## How to complete this task
When a line below contains the string "Local", show that line.

## Dataset extract
(** ** The configuration properties on concrete files *)

Lemma recursive_dict_update_one_level_witness :
  ∃ rs,
    recursive_dict_update (CDict demo_default_items) (CDict demo_alg_items)
      = Some (CDict rs) ∧
    rs.*1 = ["seed"; "lr"; "gamma"; "model"; "map_name"; "clip"] ∧
    NoDup rs.*1 ∧
    items_get rs "lr" = Some (cfg_int 3) ∧
    items_get rs "gamma" = Some (cfg_int 99) ∧
    items_get rs "model"
      = Some (CDict [("hidden", cfg_int 64); ("layers", cfg_int 2)]).
Proof.
  destruct (recursive_dict_update (CDict demo_default_items)
              (CDict demo_alg_items)) as [r|] eqn:Hrun;
    [|vm_compute in Hrun; discriminate Hrun].
  destruct (recursive_dict_update_one_level demo_default_items demo_alg_items r)
    as (rs & -> & Hkeys & Hnd & Hget); [|exact Hrun|].
  { apply (bool_decide_unpack _). vm_compute. exact I. }
  exists rs. split; [reflexivity|]. split; [exact Hkeys|]. split.
  { apply Hnd. apply (bool_decide_unpack _). vm_compute. exact I. }
  rewrite !Hget. repeat split.
Defined.

Lemma recursive_dict_update_leaves_witness :
  match recursive_dict_update (CDict demo_default_items) (CDict demo_alg_items)
  with
  | Some r => path_get r ["model"; "hidden"] = Some (cfg_int 64)
  | None => False
  end.
Proof.
  destruct (recursive_dict_update (CDict demo_default_items)
              (CDict demo_alg_items)) as [r|] eqn:Hrun;
    [|vm_compute in Hrun; discriminate Hrun].
  apply (recursive_dict_update_leaves (CDict demo_default_items)
           (CDict demo_alg_items) r ["model"; "hidden"] (cfg_int 64));
    [reflexivity|exact Hrun|discriminate|reflexivity|reflexivity].
Defined.
(** * constrata: a shallow embedding of the binary record codec

    The development follows the layout of the Python package:

    - [Py]            the fragment of Python the package relies on: values,
                      exceptions, [str]/[bytes] methods, [format] and [int];
    - [Struct]        the fragment of CPython's [struct] module that the
                      package calls ([calcsize], [pack], [unpack]);
    - [ByteOrderM]    constrata/byte_order.py;
    - [BinaryBase]    constrata/streams/base.py;
    - [Writer]        constrata/streams/writer.py;
    - [Reader]        constrata/streams/reader.py;
    - [Bits]          constrata/streams/bits.py;
    - [Metadata]      constrata/metadata.py;
    - [BinaryStruct]  constrata/binary_struct.py;
    - [Utilities]     constrata/utilities.py.

    Python statements that mutate an object and may raise are modelled as
    functions returning the outcome together with the state of the object
    at the moment the call returns or raises. *)

From Stdlib Require Import ZArith List String Ascii Bool Lia Arith.
From Stdlib.Strings Require Import Byte.
From Stdlib Require Import DecimalString.
Import ListNotations.

Set Warnings "-register-all".

Local Open Scope string_scope.
Local Open Scope list_scope.

(* ===================================================================== *)
(** * Python fragment *)
(* ===================================================================== *)

Module Py.

(** Exceptions raised by the package or by the library calls it makes.
    [struct.error] is [StructError]; [HookError] stands for whatever a
    caller-supplied hook raises; [Unmodelled] marks a library behaviour
    outside the modelled fragment (floating point codes, exotic codecs). *)
Inductive exn : Type :=
| ValueError (msg : string)
| TypeError (msg : string)
| IndexError (msg : string)
| KeyError (msg : string)
| NameError (msg : string)
| LookupError (msg : string)
| UnicodeError (msg : string)
| StructError (msg : string)
| BinaryFieldValueError (msg : string)
| AssertionError (msg : string)
| AttributeError (msg : string)
| ZeroDivisionError (msg : string)
| HookError (msg : string)
| Unmodelled (what : string).

Inductive result (A : Type) : Type :=
| Ok (a : A)
| Raise (e : exn).

Arguments Ok {A} a.
Arguments Raise {A} e.

Definition bind {A B : Type} (r : result A) (k : A -> result B) : result B :=
  match r with
  | Ok a => k a
  | Raise e => Raise e
  end.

## Your response
Local Open Scope string_scope.
Local Open Scope list_scope.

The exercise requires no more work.